### Description of the task
Examine the entries and show every line in which the word "gmap" is found.

### Data excerpts
+++

(** [calc_lot_size]; [account_equity] is the equity of [mt5.account_info()],
    [None] when the terminal gives no account *)
Definition calc_lot_size (account_equity : option Q) (stop_distance_price : Q)
    (cfg : StrategyConfig) (symbol_info : VolumeInfo) : Q :=
  if String.eqb (risk_mode cfg) "fixed_lots"
  then _round_lots (fixed_lots cfg) symbol_info
  else
    let risk_dollars :=
      if String.eqb (risk_mode cfg) "static_pct"
      then Some (static_risk_base_balance cfg * risk_percent cfg)%Q
      else
        match account_equity with
        | None => None
        | Some equity => Some (equity * risk_percent cfg)%Q
        end in
    match risk_dollars with
    | None => _round_lots (volume_min symbol_info) symbol_info
    | Some risk_dollars =>
        let contract_size := trade_contract_size symbol_info in
        if Qle_bool stop_distance_price 0 || Qle_bool contract_size 0
        then _round_lots (volume_min symbol_info) symbol_info
        else
          _round_lots (risk_dollars / (stop_distance_price * contract_size))
            symbol_info
    end.

(** *** Daily P&L *)

(** a deal of the history and an open position, as far as they are read *)
Inductive DealEntry := DEAL_ENTRY_IN | DEAL_ENTRY_OUT | DEAL_ENTRY_INOUT | DEAL_ENTRY_OUT_BY.

Record Deal := {
  deal_magic  : Z;
  deal_entry  : DealEntry;
  deal_profit : Q
}.

Definition closing (d : Deal) : bool :=
  match deal_entry d with
  | DEAL_ENTRY_OUT | DEAL_ENTRY_OUT_BY => true
  | _ => false
  end.

(** [realized_pnl_today]; [deals] is what [history_deals_get] returns for
    the day, [None] on failure *)
Definition realized_pnl_today (deals : option (list Deal)) (magic : Z) : Q :=
  match deals with
  | None => 0%Q
  | Some deals =>
      foldl (fun acc d =>
               if (deal_magic d =? magic) && closing d
               then (acc + deal_profit d)%Q else acc)
            0%Q deals
  end.

(** [floating_pnl]; [poss] lists magic and profit of the open positions *)
Definition floating_pnl (poss : option (list (Z * Q))) (magic : Z) : Q :=
  match poss with
  | None => 0%Q
  | Some poss =>
      foldl (fun acc p => if p.1 =? magic then (acc + p.2)%Q else acc) 0%Q poss
  end.

End Risk.

(** ** src/mt5/execution.py *)

Module Execution.

(** the fields of [conn.SYMBOL_INFO] that are read *)
Record SymbolInfo := {
  point             : Q;
  digits            : nat;
  trade_stops_level : Z
}.

Inductive OrderType := ORDER_TYPE_BUY | ORDER_TYPE_SELL.

Definition round_price (sym : SymbolInfo) (x : Q) : Q :=
  Py.round x (digits sym).

Definition enforce_stop_level (sym : SymbolInfo) (order_type : OrderType)
    (price sl : Q) (tp : option Q) : Q * option Q :=
  let sl_level := trade_stops_level sym in
  let '(sl, tp) :=
    if 0 <? sl_level then
      let min_dist := (inject_Z sl_level * point sym)%Q in
      match order_type with
      | ORDER_TYPE_BUY =>
          (if Py.Qltb (price - sl) min_dist then (price - min_dist)%Q else sl,
           match tp with
           | Some t =>
               if Py.Qltb (t - price) min_dist
               then Some (price + min_dist)%Q else Some t
           | None => None
           end)
      | ORDER_TYPE_SELL =>
          (if Py.Qltb (sl - price) min_dist then (price + min_dist)%Q else sl,
           match tp with
           | Some t =>
               if Py.Qltb (price - t) min_dist
               then Some (price - min_dist)%Q else Some t
           | None => None
           end)
      end
    else (sl, tp) in
  (round_price sym sl, option_map (round_price sym) tp).

Definition calc_sl_tp (sym : SymbolInfo) (side : Side) (entry_price : Q)
    (cfg : StrategyConfig) (atr_val : option Q) : Q * option Q :=
  let sl_dist :=
    if String.eqb (stop_mode cfg) "fixed" then sl_distance cfg
    else
      match atr_val with
      | None => sl_distance cfg
      | Some atr => (atr_init_mult cfg * atr)%Q
      end in
  let sl :=
    match side with
    | buy => (entry_price - sl_dist)%Q
    | sell => (entry_price + sl_dist)%Q
    end in
  let tp :=
    if use_tp_exit cfg then
      let tp_dist := (tp_R_multiple cfg * sl_dist)%Q in
      Some (match side with
            | buy => (entry_price + tp_dist)%Q
            | sell => (entry_price - tp_dist)%Q
            end)
    else None in
  let order_type :=
    match side with buy => ORDER_TYPE_BUY | sell => ORDER_TYPE_SELL end in
  enforce_stop_level sym order_type entry_price sl tp.

(** the stop distance [calc_sl_tp] starts from *)
Definition configured_sl_dist (cfg : StrategyConfig) (atr_val : option Q) : Q :=
  if String.eqb (stop_mode cfg) "fixed" then sl_distance cfg
  else
    match atr_val with
    | None => sl_distance cfg
    | Some atr => (atr_init_mult cfg * atr)%Q
    end.

(** a distance from the price, widened to the broker's minimum distance
    when the symbol has a stop level *)
Definition widened (sym : SymbolInfo) (dist : Q) : Q :=
  if 0 <? trade_stops_level sym
  then Py.max dist (inject_Z (trade_stops_level sym) * point sym)%Q
  else dist.

(** [point] is one unit of the last of the [digits] decimals *)
Definition point_is_last_digit (sym : SymbolInfo) : Prop :=
  (point sym * inject_Z (10 ^ Z.of_nat (digits sym)) == 1)%Q.

(** *** Positions of the terminal *)

(** a position as [mt5.positions_get] reports it, as far as it is read *)
Record MT5Position := {
  pos_ticket     : Z;
  pos_magic      : Z;
  pos_type       : Side;
  pos_time       : Z;
  pos_price_open : Q;
  pos_sl         : Q;
  pos_tp         : Q
}.

Definition position_info (p : MT5Position) : BotPositionInfo :=
  {| ticket := pos_ticket p;
     direction := pos_type p;
     entry_time := timedelta_seconds (pos_time p);
     entry_price := pos_price_open p;
     sl_price := pos_sl p;
     tp_price := if Py.Qltb 0 (pos_tp p) then Some (pos_tp p) else None;
     initial_sl_price := pos_sl p;
     trade_mode := inverse;
     breakeven_hit := false |}.

(** [get_positions_for_strategy]; [poss] is [None] when the terminal
    returns nothing *)
Definition get_positions_for_strategy (poss : option (list MT5Position))
    (cfg : StrategyConfig) : gmap Z BotPositionInfo :=
  match poss with
  | None => ∅
  | Some poss =>
      foldl (fun result p =>
               if pos_magic p =? magic cfg
               then <[ pos_ticket p := position_info p ]> result
               else result)
            ∅ poss
  end.

Definition set_trade_mode (info : BotPositionInfo) (mode : TradeMode)
  : BotPositionInfo :=
  {| ticket := ticket info; direction := direction info;
     entry_time := entry_time info; entry_price := entry_price info;
     sl_price := sl_price info; tp_price := tp_price info;
     initial_sl_price := initial_sl_price info;
     trade_mode := mode; breakeven_hit := breakeven_hit info |}.

(** the new-fill pass for one live position: the trade mode of its pending
    order, when it has one and was not tracked before *)
Definition fill_info (prev : gmap Z BotPositionInfo)
    (metas : gmap Z PendingOrderMeta) (ticket : Z) (info : BotPositionInfo)
  : BotPositionInfo :=
  match prev !! ticket, metas !! ticket with
  | None, Some meta => set_trade_mode info (meta_trade_mode meta)
  | _, _ => info
  end.

(** the merge pass for one live position *)
Definition merge_info (prev : gmap Z BotPositionInfo) (ticket : Z)
    (cur : BotPositionInfo) : BotPositionInfo :=
  match prev !! ticket with
  | Some prev_info =>
      {| ticket := Models.ticket cur; direction := direction cur;
         entry_time := entry_time cur; entry_price := entry_price cur;
         sl_price := sl_price cur; tp_price := tp_price cur;
         initial_sl_price := initial_sl_price prev_info;
         trade_mode := trade_mode prev_info;
         breakeven_hit := breakeven_hit prev_info |}
  | None =>
      {| ticket := Models.ticket cur; direction := direction cur;
         entry_time := entry_time cur; entry_price := entry_price cur;
         sl_price := sl_price cur; tp_price := tp_price cur;
         initial_sl_price := sl_price cur;
         trade_mode := trade_mode cur;
         breakeven_hit := breakeven_hit cur |}
  end.

(** [events.clear()] and the two refractory fields set to [None] *)
Definition reset_cluster (eng : ClusterEngine.t) : ClusterEngine.t :=
  {| ClusterEngine.window_seconds := ClusterEngine.window_seconds eng;
     ClusterEngine.k_unique := ClusterEngine.k_unique eng;
     ClusterEngine.events := [];
     ClusterEngine.last_cluster_time := None;
     ClusterEngine.last_cluster_side := None |}.

(** [refresh_and_log_closes]; [now] is the clock reading taken for the
    cooldown in the last pass over the new fills *)
Definition refresh_and_log_closes (poss : option (list MT5Position))
    (now : datetime) (state : StrategyState) : StrategyState :=
  let cfg := config state in
  let prev := open_positions state in
  let curr := get_positions_for_strategy poss cfg in
  let new_tickets :=
    filter (fun ticket => prev !! ticket = None) (Py.keys curr) in
  let curr := map_imap (fun t info => Some (fill_info prev (pending_meta state) t info)) curr in
  let filled := negb (bool_decide (new_tickets = [])) in
  {| config := cfg;
     cluster_engine :=
       if filled then reset_cluster (cluster_engine state)
       else cluster_engine state;
     open_positions := map_imap (fun t cur => Some (merge_info prev t cur)) curr;
     pending_orders := Py.pop_all new_tickets (pending_orders state);
     pending_meta := Py.pop_all new_tickets (pending_meta state);
     cooldown_until_utc :=
       if filled
       then Some (now + timedelta_seconds Config.TRADE_COOLDOWN_SECONDS)
       else cooldown_until_utc state;
     _cooldown_active_last := _cooldown_active_last state;
     _cooldown_last_heartbeat_utc := _cooldown_last_heartbeat_utc state |}.

(** *** Placing the pending entry *)

Inductive PendingType := ORDER_TYPE_BUY_LIMIT | ORDER_TYPE_SELL_LIMIT.

(** the request sent for a pending order: the fields computed by
    [place_pending_entry] *)
Record Request := {
  req_volume : Q;
  req_type   : PendingType;
  req_price  : Q;
  req_sl     : Q;
  req_tp     : Q;
  req_magic  : Z
}.

Definition TRADE_RETCODE_DONE : Z := 10009.

(** what [place_pending_entry] reads from the terminal: the tick (bid and
    ask), the last M1 close for the fallback, the ATR (fetch and computation,
    which may raise), the account equity, the symbol, the answer to the
    request (return code and order ticket, [None] for no answer) and the clock *)
Record PlaceEnv := {
  symbol_info_tick : option (Q * Q);
  last_m1_close    : Py.Result Q;
  fetch_atr        : Py.Result Q;
  account_equity   : option Q;
  symbol           : SymbolInfo;
  volumes          : Risk.VolumeInfo;
  order_send       : Request → option (Z * Z);
  placed_at        : datetime
}.

(** the bid and ask used: the tick when both are positive, else the last
    close for both; [None] when the fallback raises *)
Definition quote (env : PlaceEnv) : option (Q * Q) :=
  let fallback :=
    match last_m1_close env with
    | inr last_close => Some (last_close, last_close)
    | inl _ => None
    end in
  match symbol_info_tick env with
  | None => fallback
  | Some (bid, ask) =>
      if Qle_bool bid 0 || Qle_bool ask 0 then fallback else Some (bid, ask)
  end.

Definition uses_atr (cfg : StrategyConfig) : bool :=
  String.eqb (stop_mode cfg) "atr_static"
  || String.eqb (stop_mode cfg) "atr_trailing"
  || String.eqb (stop_mode cfg) "chandelier".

+++

### Written solution
    (cfg : StrategyConfig) : gmap Z BotPositionInfo :=
Definition fill_info (prev : gmap Z BotPositionInfo)
    (metas : gmap Z PendingOrderMeta) (ticket : Z) (info : BotPositionInfo)
Definition merge_info (prev : gmap Z BotPositionInfo) (ticket : Z)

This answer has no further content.